The HCZGU.dbCAN folder contains the PUL_blast.out file. Using this file, the cgc_standard.out file, and the best PUL’s gff file in dbCAN-PUL.tar.gz, the CGC_synteny_plot method will create the CGC-PUL synteny plot. The -cgcid parameter is required to specify which CGC to be plotted ('k141_1169008|CGC1' in this example). The HCZGU.cgc.depth.txt file is used to plot the read mapping coverage.

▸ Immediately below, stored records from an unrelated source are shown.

(* ===== verification/LinuxTimer.v ===== *)
(** * EVFILT_TIMER on Linux: src/linux/timer.c

    A timerfd per enabled knote.  [convert_timedata_to_itimerspec] turns the
    [data] and [fflags] of an event into the two times of the timerfd; C's
    division truncates towards zero, which is [Z.quot]. *)

From Stdlib Require Import ZArith Lia Bool.
From stdpp Require Import base list gmap.
From S2P Require Import Prelude RBTree Event Map State Ops Knote LinuxUdata LinuxEpoll LinuxShared LinuxRules.

Definition NOTE_TIMER_MASK : Z := NOTE_ABSOLUTE - 1.
Definition TFD_NONBLOCK : Z := 0x800.
Definition TFD_CLOEXEC : Z := 0x80000.
Definition TFD_TIMER_ABSTIME : Z := 1.

(** Seconds and nanoseconds of a time in the unit [flags] selects. *)
Definition timedata_split (src flags : Z) : Z * Z :=
  let unit_ := Z.land flags NOTE_TIMER_MASK in
  if unit_ =? NOTE_USECONDS then (Z.quot src 1000000, Z.rem src 1000000 * 1000)
  else if unit_ =? NOTE_NSECONDS then (Z.quot src 1000000000, Z.rem src 1000000000)
  else if unit_ =? NOTE_SECONDS then (src, 0)
  else (Z.quot src 1000, Z.rem src 1000 * 1000000).

Definition convert_timedata_to_itimerspec (src flags : Z) (oneshot : bool) : itimerspec :=
  let '(sec, nsec) := timedata_split src flags in
  if oneshot || has flags NOTE_ABSOLUTE then Itimerspec 0 0 sec nsec
  else Itimerspec sec nsec sec nsec.

Section Timer.
Context {K : Type} `{OS K} `{FilterList K}.
Implicit Types (w : world K) (p q : ptr) (f : filt_ref).

Definition timer_clock (ff : Z) : Z := if has ff NOTE_ABSOLUTE then CLOCK_REALTIME else CLOCK_MONOTONIC.
Definition timer_settime_flags (ff : Z) : Z := if has ff NOTE_ABSOLUTE then TFD_TIMER_ABSTIME else 0.
Definition timer_events (fl : Z) : Z :=
  let e := Z.lor EPOLLIN EPOLLET in
  if has fl (Z.lor EV_ONESHOT EV_DISPATCH) then Z.lor e EPOLLONESHOT else e.

Definition evfilt_timer_copyout (dst nevents : Z) f (src : option ptr) (ev : raw_event)
    : M (world K) Z :=
  let! p := deref NullDeref src in
  let! kn := get_kn p in
  store dst (kev kn) ;;;
  let! ev := epoll_ev ev in
  (if has (ev_events ev) EPOLLERR then upd_mem dst (set_fflags 1) else ret tt) ;;;
  let! r := sys (SysRead8 (kn_timerfd kn)) in
  let! e := errno in
  if bool_decide (r = None) && (e =? EAGAIN) then ret 0
  else
    let expired := match r with Some (n, v) => if n =? 8 then v else 1 | None => 1 end in
    upd_mem dst (set_data (s64 expired)) ;;;
    let! rv := knote_copyout_flag_actions f p in
    ret (if rv <? 0 then -1 else 1).

Definition evfilt_timer_knote_create f p : M (world K) Z :=
  upd_kn p (fun kn => set_kev (set_flags (setb (flags (kev kn)) EV_CLEAR) (kev kn)) kn) ;;;
  let! kn := get_kn p in
  let! tfd := sys (SysTimerfdCreate (timer_clock (fflags (kev kn))) (Z.lor TFD_CLOEXEC TFD_NONBLOCK)) in
  match tfd with
  | None => ret (-1)
  | Some tfd =>
      let ts := convert_timedata_to_itimerspec (data (kev kn)) (fflags (kev kn))
                  (has (flags (kev kn)) EV_ONESHOT) in
      let! r := sys (SysTimerfdSettime tfd (timer_settime_flags (fflags (kev kn))) ts) in
      match r with
      | None => sys (SysClose tfd) ;;; ret (-1)
      | Some _ =>
          KN_UDATA_ALLOC p ;;;
          let! epfd := filter_epoll_fd f in
          let! ev := EPOLL_EV_KN (timer_events (flags (kev kn))) p in
          let! ok := epoll_ctl epfd EPOLL_CTL_ADD tfd ev in
          if ok then upd_kn p (set_kn_timerfd tfd) ;;; ret 0
          else sys (SysClose tfd) ;;; KN_UDATA_FREE p ;;; ret (-1)
      end
  end.

(** The replacement of the timerfd when NOTE_ABSOLUTE is toggled: false where
    the function returns -1. *)
Definition timer_change_clock f p (k : kevent) : M (world K) bool :=
  let! newfd := sys (SysTimerfdCreate (timer_clock (fflags k)) (Z.lor TFD_CLOEXEC TFD_NONBLOCK)) in
  match newfd with
  | None => ret false
  | Some newfd =>
      let! kn := get_kn p in
      let! epfd := filter_epoll_fd f in
      epoll_ctl epfd EPOLL_CTL_DEL (kn_timerfd kn) None ;;;
      sys (SysClose (kn_timerfd kn)) ;;;
      let! ev := EPOLL_EV_KN (timer_events (flags k)) p in
      let! ok := epoll_ctl epfd EPOLL_CTL_ADD newfd ev in
      if ok then upd_kn p (set_kn_timerfd newfd) ;;; ret true
      else sys (SysClose newfd) ;;; ret false
  end.

Definition evfilt_timer_knote_modify f p (k : kevent) : M (world K) Z :=
  let! kn := get_kn p in
  let clk_changed := has (Z.lxor (fflags k) (fflags (kev kn))) NOTE_ABSOLUTE in
  let! go := (if clk_changed then timer_change_clock f p k else ret true) in
  if negb go then ret (-1)
  else
    let! kn := get_kn p in
    let ts := convert_timedata_to_itimerspec (data k) (fflags k) (has (flags k) EV_ONESHOT) in
    let! r := sys (SysTimerfdSettime (kn_timerfd kn) (timer_settime_flags (fflags k)) ts) in
    match r with
    | None => ret (-1)
    | Some _ =>
        upd_kn p (fun kn =>
          let e := kev kn in
          set_kev (Kevent (ident e) (filter_ e)
            (Z.lor (Z.lor (flags k) EV_CLEAR) (Z.land (flags e) EV_RECEIPT))
            (fflags k) (data k) (udata e)) kn) ;;;
        ret 0
    end.

Definition evfilt_timer_knote_delete f p : M (world K) Z :=
  let! kn := get_kn p in
  if kn_timerfd kn =? -1 then ret 0
  else
    let! epfd := filter_epoll_fd f in
    let! ok := epoll_ctl epfd EPOLL_CTL_DEL (kn_timerfd kn) None in
    KN_UDATA_DEFER_FREE f.1 p ;;;
    let! r := sys (SysClose (kn_timerfd kn)) in
    upd_kn p (set_kn_timerfd (-1)) ;;;
    ret (if ok && bool_decide (r = Some tt) then 0 else -1).

Definition evfilt_timer_knote_enable f p : M (world K) Z := evfilt_timer_knote_create f p.
Definition evfilt_timer_knote_disable f p : M (world K) Z := evfilt_timer_knote_delete f p.

Definition evfilt_timer : filter_src K :=
  FilterSrc EVFILT_TIMER (FilterOps None None evfilt_timer_copyout evfilt_timer_knote_create
    evfilt_timer_knote_modify evfilt_timer_knote_delete evfilt_timer_knote_enable
    evfilt_timer_knote_disable).

(** ** The contract *)

Lemma timer_create_ok w0 q i p kn w :
  cbst w0 q p kn w -> wp (evfilt_timer_knote_create (q, i) p) (fun _ w' => exists kn', cbst w0 q p kn' w') w.
Proof. intros Hs. unfold evfilt_timer_knote_create. cb_go; eauto. Qed.

Lemma timer_delete_ok w0 q i p kn w :
  cbst w0 q p kn w -> wp (evfilt_timer_knote_delete (q, i) p)
    (fun rv w' => rv <> 1 /\ exists kn', cbst w0 q p kn' w' /\ kev kn' = kev kn) w.
Proof.
  intros Hs. unfold evfilt_timer_knote_delete. cb_go; [by eauto|].
  split; [by destruct (_ && _)|]. eauto.
Qed.

Lemma timer_modify_ok w0 q i p kn w k :
  cbst w0 q p kn w -> wp (evfilt_timer_knote_modify (q, i) p k) (fun _ w' => exists kn', cbst w0 q p kn' w') w.
Proof. intros Hs. unfold evfilt_timer_knote_modify, timer_change_clock. cb_go; eauto. Qed.

#[export] Instance timer_contract : FilterContract linux_inv 6 (fs_ops evfilt_timer).
Proof.
  apply own_contract; simpl; try done; [lia|..].
  - intros. by eapply timer_create_ok.
  - intros. by eapply timer_modify_ok.
  - intros. eapply wp_mono; [|by eapply timer_delete_ok]. naive_solver.
  - intros. by eapply timer_create_ok.
  - intros. eapply wp_mono; [|by eapply timer_delete_ok]. naive_solver.
Qed.
End Timer.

If users only want to plot the CGC structure:

dbcan_plot CGC_plot -i HCZGU.dbCAN --cgcid 'k141_1169008|CGC1'

If users only want to plot the CGC structure plus the read mapping coverage:

dbcan_plot CGC_coverage_plot -i HCZGU.dbCAN --cgcid 'k141_1169008|CGC1'  --readscount HCZGU_abund/HCZGU.cgc.depth.txt

If users only want to plot the synteny between the CGC and PUL:

dbcan_plot CGC_synteny_plot -i HCZGU.dbCAN --cgcid 'k141_1169008|CGC1'

Warning

The CGC IDs in different samples do not match each other. For example, specifying -i HCZGU.dbCAN is to plot the ‘k141_1169008|CGC1’ in the HCZGU sample. The ‘k141_1169008|CGC1’ in the HTOOS sample most likely does not exist, and even it does, the CGC has a different sequence even if the ID is the same.